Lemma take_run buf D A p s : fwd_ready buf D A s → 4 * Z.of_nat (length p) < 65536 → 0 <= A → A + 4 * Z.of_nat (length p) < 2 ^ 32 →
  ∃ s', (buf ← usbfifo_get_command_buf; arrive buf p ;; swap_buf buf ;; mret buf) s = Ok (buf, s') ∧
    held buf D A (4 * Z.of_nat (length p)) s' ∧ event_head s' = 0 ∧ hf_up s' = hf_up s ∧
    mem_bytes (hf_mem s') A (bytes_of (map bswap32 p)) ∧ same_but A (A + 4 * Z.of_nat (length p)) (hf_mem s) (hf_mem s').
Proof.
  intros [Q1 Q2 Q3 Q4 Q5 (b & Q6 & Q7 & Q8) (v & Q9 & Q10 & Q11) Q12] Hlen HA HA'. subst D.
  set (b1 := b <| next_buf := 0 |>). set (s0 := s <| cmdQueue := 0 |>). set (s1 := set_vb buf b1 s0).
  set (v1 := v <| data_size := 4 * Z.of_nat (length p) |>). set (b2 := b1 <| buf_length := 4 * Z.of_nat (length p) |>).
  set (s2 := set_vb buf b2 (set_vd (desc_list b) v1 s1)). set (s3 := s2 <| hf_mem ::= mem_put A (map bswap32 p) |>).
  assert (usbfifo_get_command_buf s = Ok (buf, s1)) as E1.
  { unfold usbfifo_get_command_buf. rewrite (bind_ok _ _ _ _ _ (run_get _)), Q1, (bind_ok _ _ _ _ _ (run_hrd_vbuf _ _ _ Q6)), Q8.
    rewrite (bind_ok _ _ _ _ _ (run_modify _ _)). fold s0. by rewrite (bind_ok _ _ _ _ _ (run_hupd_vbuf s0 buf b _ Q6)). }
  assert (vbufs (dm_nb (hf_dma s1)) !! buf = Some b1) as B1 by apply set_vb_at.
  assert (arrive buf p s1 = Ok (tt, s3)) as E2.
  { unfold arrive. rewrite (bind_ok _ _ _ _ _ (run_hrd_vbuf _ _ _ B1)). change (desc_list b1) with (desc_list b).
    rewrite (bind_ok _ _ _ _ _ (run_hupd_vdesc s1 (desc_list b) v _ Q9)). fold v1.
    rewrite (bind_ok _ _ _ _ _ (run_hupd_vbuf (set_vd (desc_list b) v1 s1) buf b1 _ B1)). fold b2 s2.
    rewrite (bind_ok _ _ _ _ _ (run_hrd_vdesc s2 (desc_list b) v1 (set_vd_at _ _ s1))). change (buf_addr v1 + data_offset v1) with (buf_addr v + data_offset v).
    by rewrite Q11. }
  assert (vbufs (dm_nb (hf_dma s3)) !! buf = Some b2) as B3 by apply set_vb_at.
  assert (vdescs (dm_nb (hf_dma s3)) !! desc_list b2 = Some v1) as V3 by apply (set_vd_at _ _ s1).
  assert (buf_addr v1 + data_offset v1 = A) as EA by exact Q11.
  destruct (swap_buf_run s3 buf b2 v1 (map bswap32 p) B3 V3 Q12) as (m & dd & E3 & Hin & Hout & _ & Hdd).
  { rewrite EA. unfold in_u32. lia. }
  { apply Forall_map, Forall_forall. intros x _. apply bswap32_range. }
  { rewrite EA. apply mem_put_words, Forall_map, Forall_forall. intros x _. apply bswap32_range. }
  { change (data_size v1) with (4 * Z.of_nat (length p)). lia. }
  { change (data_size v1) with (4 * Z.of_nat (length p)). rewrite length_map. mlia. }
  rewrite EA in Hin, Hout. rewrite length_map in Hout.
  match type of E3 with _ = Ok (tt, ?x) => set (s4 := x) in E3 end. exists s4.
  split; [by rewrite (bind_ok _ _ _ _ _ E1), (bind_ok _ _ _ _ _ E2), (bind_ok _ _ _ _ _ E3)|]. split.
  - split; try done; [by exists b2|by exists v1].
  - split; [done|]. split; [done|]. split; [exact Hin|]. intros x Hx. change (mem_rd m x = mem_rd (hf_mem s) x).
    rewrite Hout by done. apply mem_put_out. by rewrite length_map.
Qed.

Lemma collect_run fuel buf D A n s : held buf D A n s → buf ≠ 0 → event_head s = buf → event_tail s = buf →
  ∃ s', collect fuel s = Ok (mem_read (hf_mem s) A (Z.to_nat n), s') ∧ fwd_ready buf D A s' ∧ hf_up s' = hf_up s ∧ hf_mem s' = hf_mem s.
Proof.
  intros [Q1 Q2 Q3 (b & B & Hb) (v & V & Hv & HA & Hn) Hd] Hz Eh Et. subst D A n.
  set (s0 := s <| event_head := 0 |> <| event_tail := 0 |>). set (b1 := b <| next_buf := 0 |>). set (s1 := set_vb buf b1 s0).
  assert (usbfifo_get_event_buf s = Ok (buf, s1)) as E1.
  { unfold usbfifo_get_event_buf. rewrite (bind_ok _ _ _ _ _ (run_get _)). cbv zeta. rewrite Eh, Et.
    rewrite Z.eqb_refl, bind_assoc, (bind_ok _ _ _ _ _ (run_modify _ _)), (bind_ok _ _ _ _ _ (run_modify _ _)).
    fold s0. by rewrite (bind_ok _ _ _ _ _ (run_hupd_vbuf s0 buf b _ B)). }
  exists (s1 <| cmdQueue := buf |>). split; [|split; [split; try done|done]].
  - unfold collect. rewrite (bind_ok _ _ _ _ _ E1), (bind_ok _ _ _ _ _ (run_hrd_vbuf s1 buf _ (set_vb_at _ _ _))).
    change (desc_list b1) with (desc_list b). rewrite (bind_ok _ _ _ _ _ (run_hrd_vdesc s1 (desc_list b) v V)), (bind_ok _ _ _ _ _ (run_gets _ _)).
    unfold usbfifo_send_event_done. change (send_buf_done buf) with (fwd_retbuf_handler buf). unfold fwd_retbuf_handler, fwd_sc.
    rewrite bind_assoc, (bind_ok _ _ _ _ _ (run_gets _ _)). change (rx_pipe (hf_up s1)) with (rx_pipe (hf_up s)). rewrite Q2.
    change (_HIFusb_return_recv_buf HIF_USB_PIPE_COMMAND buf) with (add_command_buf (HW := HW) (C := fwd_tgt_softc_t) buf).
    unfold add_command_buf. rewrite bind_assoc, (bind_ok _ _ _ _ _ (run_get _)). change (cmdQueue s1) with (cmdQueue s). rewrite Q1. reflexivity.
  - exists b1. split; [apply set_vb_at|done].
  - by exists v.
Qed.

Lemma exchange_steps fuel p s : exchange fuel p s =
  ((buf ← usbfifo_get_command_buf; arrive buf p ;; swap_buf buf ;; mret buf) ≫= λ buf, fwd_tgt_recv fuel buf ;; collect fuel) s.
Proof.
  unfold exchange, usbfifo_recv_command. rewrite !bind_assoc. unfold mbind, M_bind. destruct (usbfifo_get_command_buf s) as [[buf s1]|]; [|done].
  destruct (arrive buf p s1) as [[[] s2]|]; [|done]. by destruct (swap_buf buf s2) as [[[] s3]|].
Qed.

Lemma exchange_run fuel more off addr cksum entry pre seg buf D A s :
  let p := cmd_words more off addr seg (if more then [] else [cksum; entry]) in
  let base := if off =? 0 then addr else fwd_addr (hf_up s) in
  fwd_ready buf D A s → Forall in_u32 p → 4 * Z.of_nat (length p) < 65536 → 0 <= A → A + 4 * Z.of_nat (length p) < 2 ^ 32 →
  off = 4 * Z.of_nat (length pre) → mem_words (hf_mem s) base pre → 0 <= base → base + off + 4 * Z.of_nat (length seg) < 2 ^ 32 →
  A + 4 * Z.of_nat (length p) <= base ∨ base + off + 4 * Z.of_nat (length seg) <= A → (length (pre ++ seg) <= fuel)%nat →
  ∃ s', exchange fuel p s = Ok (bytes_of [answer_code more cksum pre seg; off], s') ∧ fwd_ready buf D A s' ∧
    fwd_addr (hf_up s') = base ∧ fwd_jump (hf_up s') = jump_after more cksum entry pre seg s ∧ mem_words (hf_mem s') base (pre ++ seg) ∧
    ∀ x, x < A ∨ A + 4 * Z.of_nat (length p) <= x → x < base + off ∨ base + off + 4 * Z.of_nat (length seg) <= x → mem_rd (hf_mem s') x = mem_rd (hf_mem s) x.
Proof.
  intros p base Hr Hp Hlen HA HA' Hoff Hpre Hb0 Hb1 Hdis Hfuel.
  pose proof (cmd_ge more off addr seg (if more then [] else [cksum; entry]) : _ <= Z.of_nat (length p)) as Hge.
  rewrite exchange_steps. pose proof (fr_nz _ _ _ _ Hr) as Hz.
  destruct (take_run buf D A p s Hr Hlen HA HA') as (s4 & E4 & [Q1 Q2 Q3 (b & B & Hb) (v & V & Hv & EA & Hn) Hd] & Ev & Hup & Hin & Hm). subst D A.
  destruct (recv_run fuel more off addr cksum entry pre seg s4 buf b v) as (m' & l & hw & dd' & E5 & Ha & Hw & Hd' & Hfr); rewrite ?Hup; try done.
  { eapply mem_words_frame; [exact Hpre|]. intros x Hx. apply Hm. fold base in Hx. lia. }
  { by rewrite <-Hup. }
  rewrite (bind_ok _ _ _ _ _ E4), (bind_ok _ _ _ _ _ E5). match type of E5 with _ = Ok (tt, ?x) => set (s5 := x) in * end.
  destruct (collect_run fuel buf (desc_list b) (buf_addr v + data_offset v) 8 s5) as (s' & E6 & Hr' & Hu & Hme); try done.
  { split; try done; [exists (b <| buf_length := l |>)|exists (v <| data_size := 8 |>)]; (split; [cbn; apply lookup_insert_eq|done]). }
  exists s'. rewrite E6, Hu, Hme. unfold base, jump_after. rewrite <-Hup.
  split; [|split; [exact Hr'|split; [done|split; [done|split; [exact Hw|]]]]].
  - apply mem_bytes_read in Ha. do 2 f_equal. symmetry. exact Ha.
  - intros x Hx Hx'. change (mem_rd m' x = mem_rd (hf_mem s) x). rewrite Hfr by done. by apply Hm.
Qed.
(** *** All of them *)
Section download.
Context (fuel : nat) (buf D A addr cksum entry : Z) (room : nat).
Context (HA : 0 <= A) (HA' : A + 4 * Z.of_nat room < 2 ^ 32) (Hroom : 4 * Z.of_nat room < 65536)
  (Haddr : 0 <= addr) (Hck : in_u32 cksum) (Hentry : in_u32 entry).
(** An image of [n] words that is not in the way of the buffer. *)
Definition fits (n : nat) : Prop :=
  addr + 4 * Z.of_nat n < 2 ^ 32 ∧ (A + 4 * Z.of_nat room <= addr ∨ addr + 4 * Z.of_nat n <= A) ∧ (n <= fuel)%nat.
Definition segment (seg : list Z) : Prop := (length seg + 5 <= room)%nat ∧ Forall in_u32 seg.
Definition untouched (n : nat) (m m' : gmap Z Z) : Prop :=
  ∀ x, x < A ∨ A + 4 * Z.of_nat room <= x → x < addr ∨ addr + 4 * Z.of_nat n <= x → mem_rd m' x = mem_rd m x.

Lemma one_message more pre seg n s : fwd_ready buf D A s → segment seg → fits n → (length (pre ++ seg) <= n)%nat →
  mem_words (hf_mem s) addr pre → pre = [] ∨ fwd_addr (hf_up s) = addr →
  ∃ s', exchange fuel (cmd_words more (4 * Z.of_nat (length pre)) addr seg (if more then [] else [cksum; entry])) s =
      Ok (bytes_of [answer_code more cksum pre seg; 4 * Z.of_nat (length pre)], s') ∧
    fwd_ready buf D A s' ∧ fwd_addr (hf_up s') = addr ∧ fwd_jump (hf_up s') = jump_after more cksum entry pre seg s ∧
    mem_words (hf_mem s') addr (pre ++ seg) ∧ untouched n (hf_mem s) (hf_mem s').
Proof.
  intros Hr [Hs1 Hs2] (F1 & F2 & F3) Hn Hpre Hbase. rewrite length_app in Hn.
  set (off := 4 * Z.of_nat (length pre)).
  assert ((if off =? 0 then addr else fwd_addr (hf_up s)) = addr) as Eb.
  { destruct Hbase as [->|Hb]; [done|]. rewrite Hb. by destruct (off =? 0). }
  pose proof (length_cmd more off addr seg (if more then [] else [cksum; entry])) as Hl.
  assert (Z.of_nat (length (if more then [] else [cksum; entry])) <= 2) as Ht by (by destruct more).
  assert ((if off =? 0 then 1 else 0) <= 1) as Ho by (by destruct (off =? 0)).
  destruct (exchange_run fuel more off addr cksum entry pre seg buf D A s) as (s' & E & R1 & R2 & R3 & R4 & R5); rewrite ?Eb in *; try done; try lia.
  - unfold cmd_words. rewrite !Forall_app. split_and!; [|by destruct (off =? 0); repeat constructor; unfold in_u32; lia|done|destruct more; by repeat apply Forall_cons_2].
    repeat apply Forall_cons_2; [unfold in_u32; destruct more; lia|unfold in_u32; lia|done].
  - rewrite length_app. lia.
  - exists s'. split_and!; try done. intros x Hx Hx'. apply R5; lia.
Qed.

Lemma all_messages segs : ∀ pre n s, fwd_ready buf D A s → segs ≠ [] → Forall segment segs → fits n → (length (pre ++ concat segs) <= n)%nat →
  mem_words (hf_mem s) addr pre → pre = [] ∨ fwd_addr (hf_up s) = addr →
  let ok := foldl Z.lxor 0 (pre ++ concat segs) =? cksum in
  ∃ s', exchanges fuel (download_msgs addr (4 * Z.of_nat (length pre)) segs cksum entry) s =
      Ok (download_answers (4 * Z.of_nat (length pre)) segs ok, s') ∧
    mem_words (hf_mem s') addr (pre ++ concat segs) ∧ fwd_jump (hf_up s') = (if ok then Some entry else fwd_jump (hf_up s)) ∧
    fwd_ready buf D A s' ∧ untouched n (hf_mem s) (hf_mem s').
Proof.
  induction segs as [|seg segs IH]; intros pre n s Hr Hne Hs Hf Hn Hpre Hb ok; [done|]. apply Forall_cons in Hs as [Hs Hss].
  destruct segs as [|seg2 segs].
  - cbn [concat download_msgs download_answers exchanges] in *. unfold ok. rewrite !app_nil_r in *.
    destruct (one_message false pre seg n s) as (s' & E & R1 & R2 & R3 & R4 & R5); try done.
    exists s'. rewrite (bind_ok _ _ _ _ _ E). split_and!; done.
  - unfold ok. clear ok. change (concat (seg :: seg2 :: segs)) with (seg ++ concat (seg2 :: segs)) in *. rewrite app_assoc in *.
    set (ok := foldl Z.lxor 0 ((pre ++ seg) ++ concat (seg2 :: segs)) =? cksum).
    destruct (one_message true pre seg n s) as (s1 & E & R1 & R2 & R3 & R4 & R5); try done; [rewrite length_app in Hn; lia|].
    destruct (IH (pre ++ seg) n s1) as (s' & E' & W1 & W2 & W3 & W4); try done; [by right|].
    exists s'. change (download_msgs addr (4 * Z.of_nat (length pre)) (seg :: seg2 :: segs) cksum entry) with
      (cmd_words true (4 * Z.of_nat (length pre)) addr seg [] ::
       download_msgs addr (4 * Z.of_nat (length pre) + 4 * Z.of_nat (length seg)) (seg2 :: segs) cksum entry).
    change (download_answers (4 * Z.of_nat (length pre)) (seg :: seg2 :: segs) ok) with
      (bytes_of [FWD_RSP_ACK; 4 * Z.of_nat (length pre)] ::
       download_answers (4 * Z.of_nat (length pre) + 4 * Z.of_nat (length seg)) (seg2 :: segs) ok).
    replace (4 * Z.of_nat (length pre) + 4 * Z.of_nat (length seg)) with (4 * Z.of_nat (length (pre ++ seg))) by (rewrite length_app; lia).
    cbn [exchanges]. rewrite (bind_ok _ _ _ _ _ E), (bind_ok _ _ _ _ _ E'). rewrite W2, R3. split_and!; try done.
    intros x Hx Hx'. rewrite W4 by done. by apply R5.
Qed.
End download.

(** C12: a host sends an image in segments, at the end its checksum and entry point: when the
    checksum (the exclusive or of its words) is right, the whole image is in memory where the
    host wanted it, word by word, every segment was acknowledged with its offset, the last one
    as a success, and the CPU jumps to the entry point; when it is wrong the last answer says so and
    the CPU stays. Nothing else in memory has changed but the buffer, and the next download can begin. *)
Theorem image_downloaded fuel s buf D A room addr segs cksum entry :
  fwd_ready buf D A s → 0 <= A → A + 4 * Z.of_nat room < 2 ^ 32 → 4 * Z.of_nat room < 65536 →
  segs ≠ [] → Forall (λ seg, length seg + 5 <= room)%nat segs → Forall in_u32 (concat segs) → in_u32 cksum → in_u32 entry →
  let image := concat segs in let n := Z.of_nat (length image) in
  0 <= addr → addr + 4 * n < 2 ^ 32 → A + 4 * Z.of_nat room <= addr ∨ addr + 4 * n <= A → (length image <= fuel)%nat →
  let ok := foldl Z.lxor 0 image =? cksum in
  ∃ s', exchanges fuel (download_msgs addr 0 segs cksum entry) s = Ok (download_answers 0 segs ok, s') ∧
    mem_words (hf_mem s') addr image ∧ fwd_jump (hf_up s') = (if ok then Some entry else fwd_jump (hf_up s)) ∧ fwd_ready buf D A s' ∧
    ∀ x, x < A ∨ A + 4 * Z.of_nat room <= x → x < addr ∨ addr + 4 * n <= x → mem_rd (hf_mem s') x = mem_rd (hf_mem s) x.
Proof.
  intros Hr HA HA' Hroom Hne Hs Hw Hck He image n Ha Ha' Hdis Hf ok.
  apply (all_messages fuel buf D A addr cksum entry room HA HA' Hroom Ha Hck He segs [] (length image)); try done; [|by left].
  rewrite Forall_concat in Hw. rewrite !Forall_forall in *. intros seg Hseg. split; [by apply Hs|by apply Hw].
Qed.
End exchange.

= = = = =

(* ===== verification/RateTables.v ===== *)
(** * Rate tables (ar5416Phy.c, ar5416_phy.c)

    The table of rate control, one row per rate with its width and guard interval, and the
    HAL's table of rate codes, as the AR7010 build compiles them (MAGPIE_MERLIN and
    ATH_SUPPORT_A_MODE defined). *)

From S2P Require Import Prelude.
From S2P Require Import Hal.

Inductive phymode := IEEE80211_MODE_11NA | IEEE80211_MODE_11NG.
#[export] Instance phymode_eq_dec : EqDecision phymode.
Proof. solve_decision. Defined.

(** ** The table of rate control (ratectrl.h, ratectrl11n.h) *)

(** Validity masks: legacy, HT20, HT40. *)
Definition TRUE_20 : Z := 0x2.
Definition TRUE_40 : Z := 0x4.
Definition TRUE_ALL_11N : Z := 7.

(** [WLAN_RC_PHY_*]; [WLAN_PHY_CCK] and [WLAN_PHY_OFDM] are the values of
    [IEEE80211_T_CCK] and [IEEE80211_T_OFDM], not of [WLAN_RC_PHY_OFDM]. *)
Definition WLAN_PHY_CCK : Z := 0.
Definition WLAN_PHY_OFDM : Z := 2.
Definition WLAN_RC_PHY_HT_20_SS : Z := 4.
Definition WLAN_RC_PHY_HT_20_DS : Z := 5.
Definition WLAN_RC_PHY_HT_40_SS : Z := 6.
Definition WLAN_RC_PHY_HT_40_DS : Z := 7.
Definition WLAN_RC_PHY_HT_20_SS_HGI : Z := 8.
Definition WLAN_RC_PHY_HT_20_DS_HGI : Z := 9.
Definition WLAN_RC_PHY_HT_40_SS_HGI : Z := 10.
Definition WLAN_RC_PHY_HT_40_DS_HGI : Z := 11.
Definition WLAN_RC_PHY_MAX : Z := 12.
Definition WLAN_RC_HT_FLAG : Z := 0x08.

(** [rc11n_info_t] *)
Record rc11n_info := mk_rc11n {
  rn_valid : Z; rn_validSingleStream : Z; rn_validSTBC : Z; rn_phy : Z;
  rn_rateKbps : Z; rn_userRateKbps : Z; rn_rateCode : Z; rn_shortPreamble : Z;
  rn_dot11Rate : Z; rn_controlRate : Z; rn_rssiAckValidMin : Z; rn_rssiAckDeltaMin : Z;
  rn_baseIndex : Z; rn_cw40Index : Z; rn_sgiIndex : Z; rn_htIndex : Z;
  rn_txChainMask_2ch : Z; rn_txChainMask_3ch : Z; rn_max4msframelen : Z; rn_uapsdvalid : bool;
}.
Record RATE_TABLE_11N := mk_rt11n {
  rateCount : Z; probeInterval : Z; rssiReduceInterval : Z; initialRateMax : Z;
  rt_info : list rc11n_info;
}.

= = = = =

Assigned task: Once you reach the line with "Lemma take_run buf" in the data above, copy it and every line after it exactly, up to and including the line with "held buf D A (4".

Task response:
Lemma take_run buf D A p s : fwd_ready buf D A s → 4 * Z.of_nat (length p) < 65536 → 0 <= A → A + 4 * Z.of_nat (length p) < 2 ^ 32 →
  ∃ s', (buf ← usbfifo_get_command_buf; arrive buf p ;; swap_buf buf ;; mret buf) s = Ok (buf, s') ∧
    held buf D A (4 * Z.of_nat (length p)) s' ∧ event_head s' = 0 ∧ hf_up s' = hf_up s ∧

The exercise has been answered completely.